In [1]:
%matplotlib notebook
import os
import shutil
from typing import Tuple

import matplotlib.pyplot as plt
import numpy as np
import seaborn as sns

from sklearn.datasets import make_blobs

sns.set(font_scale=1.2)
sns.set_style("whitegrid", {'grid.linestyle':'--'})

## Clustering example

In [2]:
# make blobs
X, y = make_blobs(
    n_samples=300, 
    random_state=8, 
    centers=[[-5, 0], [5, 5], [5, -5]],
    cluster_std=2.0,    
)

# no label
plt.figure()
sns.scatterplot(x=X[:, 0], y=X[:, 1], alpha=0.8)

# with label
plt.figure()
sns.scatterplot(x=X[:, 0], y=X[:, 1], hue=y, alpha=0.8)

plt.show()

<IPython.core.display.Javascript object>

<IPython.core.display.Javascript object>

## K-means example

In [3]:
# Lloyd's algorithm
def find_cluster(X: np.array, centers: np.array) -> np.array:
    """Finds the cluster assignment of each point from X, to the given centers.
    
    Args:
        X: The input data, that has shape of (n, d).
        centers: The cluster centers, that has the shape of (k, d), where k is the number of clusters.
            The cluster assignment is same as the list index.
        
    Returns:
        (np.array): The cluster assignment for each point. The shape if (n, 1).
    """
    all_distances = []  # it will have shape of (n, k)
    for c in centers:
        distance = np.sum(np.square(X - c), axis=1)
        all_distances.append(distance)
    
    # reshape the distances to a 2D array
    all_distances = np.array(all_distances).T
    
    # find the cluster assignment
    assignments = np.argmin(all_distances, axis=1)
    return assignments

def find_centers(X: np.array, assignments: np.array) -> np.array:
    """Finds the new center for each cluster."""
    cluster_index = sorted(np.unique(assignments))
    centers = []
    for k in cluster_index:
        center = np.mean(X[assignments == k], axis=0)
        centers.append(list(center))
    
    centers = np.array(centers)
    assert centers.shape == (len(cluster_index), X.shape[1]), \
        f"Expecting a shape of ({len(cluster_index)}, {X.shape[1]}), got {centers.shape}."
    return centers

def plot_assignment_and_centers(X: np.array, centers: np.array, assignments: np.array):
    """Plots the cluster assignments, and the corresponding cluster centroids."""
    plt.figure()
    sns.scatterplot(x=X[:, 0], y=X[:, 1], hue=assignments, alpha=0.8)
    sns.scatterplot(x=centers[:, 0], y=centers[:, 1], marker="x", color="g", s=200, linewidth=3)
    plt.gca().get_legend().remove()
    
    
def kmeans(
        X: np.array, 
        K: int, 
        initial_centers: np.array,
        local_dir: str = "./kmeans_demo") -> Tuple:
    """Runs the kmeans using Lloyd's algorithm."""
    # initial guess of cluster assignments
    assignments_prev = np.random.choice(a=list(range(K)), size=X.shape[0])
    
    centers = initial_centers 
    assignments_next = find_cluster(X, centers)

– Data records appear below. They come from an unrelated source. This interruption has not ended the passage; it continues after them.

(** * picmo: the popup picker controller, picker options and variant popup

    A shallow embedding of the parts of the picmo emoji picker that its
    specification talks about:

    - [Options]: [getOptions] of [packages/picmo/src/options.ts], JavaScript
      objects being finite maps from property names to values;
    - [Variants]: the variant popup exercised by
      [views/__tests__/VariantPopup.test.ts];
    - [Popup]: the [PopupPickerController] class.

    The controller's [async] methods are cut at every [await] into segments.
    A state holds the controller's fields, what it sees of the platform (the
    document, the animations of the picker element, the positionings in
    effect, its listeners), the calls suspended at an [await], and the record
    of what was done so far. A run is a sequence of steps: a call made by the
    page, an event reaching a listener, an animation starting or finishing,
    a suspended call being resumed once the [finished] promises it awaits are
    resolved. [run] allows every order of resumption, and what holds in
    every run is stated over [run]. [runInOrder] resumes first come, first
    served; it serves to exhibit particular runs. [runInTurn] asks only that
    the last part of a [close()] waits its turn behind an [open()] called
    before it; [runOneAtATime] has every call awaited before the next is
    made.

    Outside the model: animations run to their end (nothing in the
    controller cancels or pauses one; a state may hold idle and paused
    animations, which no step produces); callbacks registered with [on] are
    called but do not call back into the controller; the page leaves the
    popup element alone. *)

From stdpp Require Import gmap strings list fin_maps.
From Stdlib Require Import ZArith Lia.

Open Scope string_scope.

(** ** Picker options ([options.ts]) *)

Module Options.

(** Objects the option values point to without looking inside them. *)
Inductive Ref :=
| NativeRendererInstance   (* new NativeRenderer() *)
| LightTheme               (* lightTheme, imported from ./themes *)
| LangEn                   (* en, imported from ./i18n/lang-en *)
| DocumentBody             (* document.body *)
| OtherObject (n : nat).

#[warnings="-register-all"]
Inductive JsValue :=
| JUndefined
| JBool (b : bool)
| JNum (n : Z)
| JStr (s : string)
| JArr (items : list JsValue)
| JRef (r : Ref).

(** A plain JavaScript object: own enumerable properties by name. *)
Abbreviation JsObject := (gmap string JsValue).

(** [{ ...src }] copied over an object literal under construction: every own
    property of [src] is written, also one whose value is [undefined]. *)
Definition spread (src acc : JsObject) : JsObject := src ∪ acc.

Definition defaultOptions : JsObject :=
  list_to_map
    [ ("renderer", JRef NativeRendererInstance);
      ("theme", JRef LightTheme);
      ("animate", JBool true);
      ("showSearch", JBool true);
      ("showCategoryTabs", JBool true);
      ("showVariants", JBool true);
      ("showRecents", JBool true);
      ("showPreview", JBool true);
      ("emojisPerRow", JNum 8);
      ("visibleRows", JNum 6);
      ("emojiVersion", JStr "auto");
      ("maxRecents", JNum 50);
      ("i18n", JRef LangEn);
      ("locale", JStr "en");
      ("custom", JArr []) ].

(** [getOptions(options = {})]: the argument defaults to the empty object;
    the result is [{ ...defaultOptions, rootElement: document.body, ...options }]. *)
Definition getOptions (options : option JsObject) : JsObject :=
  let options := default ∅ options in
  spread options (<["rootElement" := JRef DocumentBody]> (spread defaultOptions ∅)).

(** The documented defaults: those of [picker-options.md], with
    [document.body] for [rootElement], and the values the specification gives
    for [locale] and [custom], for which the documentation names none. *)
Definition documentedDefaults : list (string * JsValue) :=
  [ ("animate", JBool true);
    ("showSearch", JBool true);
    ("showCategoryTabs", JBool true);
    ("showVariants", JBool true);
    ("showRecents", JBool true);
    ("showPreview", JBool true);
    ("emojisPerRow", JNum 8);
    ("visibleRows", JNum 6);
    ("emojiVersion", JStr "auto");
    ("maxRecents", JNum 50);
    ("locale", JStr "en");
    ("custom", JArr []);
    ("rootElement", JRef DocumentBody) ].


(** The names of the properties [defaultOptions] is written with. *)
Definition defaultKeys : list string :=
  [ "renderer"; "theme"; "animate"; "showSearch"; "showCategoryTabs";
    "showVariants"; "showRecents"; "showPreview"; "emojisPerRow";
    "visibleRows"; "emojiVersion"; "maxRecents"; "i18n"; "locale"; "custom" ].

End Options.

(** ** The variant popup ([views/VariantPopup], known through its test) *)

Module Variants.

Record Variant := { v_label : string; v_emoji : string }.

(** [EmojiRecord] as the tests build it: [{ emoji, label, skins }]. *)
Record EmojiRecord := {
  emoji : string;
  label : string;
  skins : list Variant
}.

(** What the tests read off a rendered emoji button ([Emoji.test.ts]). *)
Record Button := {
  textContent : string;
  title : string;
  dataEmoji : string
}.

Definition emojiButton (e l : string) : Button :=
  {| textContent := e; title := l; dataEmoji := e |}.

    centers_history = [centers]
    assignments_history = [assignments_next]
    # iterative search
    while not np.allclose(assignments_prev, assignments_next):
        centers = find_centers(X=X, assignments=assignments_next)
        assignments_prev = assignments_next.copy()
        assignments_next = find_cluster(X=X, centers=centers)
        centers_history.append(centers)
        assignments_history.append(assignments_next)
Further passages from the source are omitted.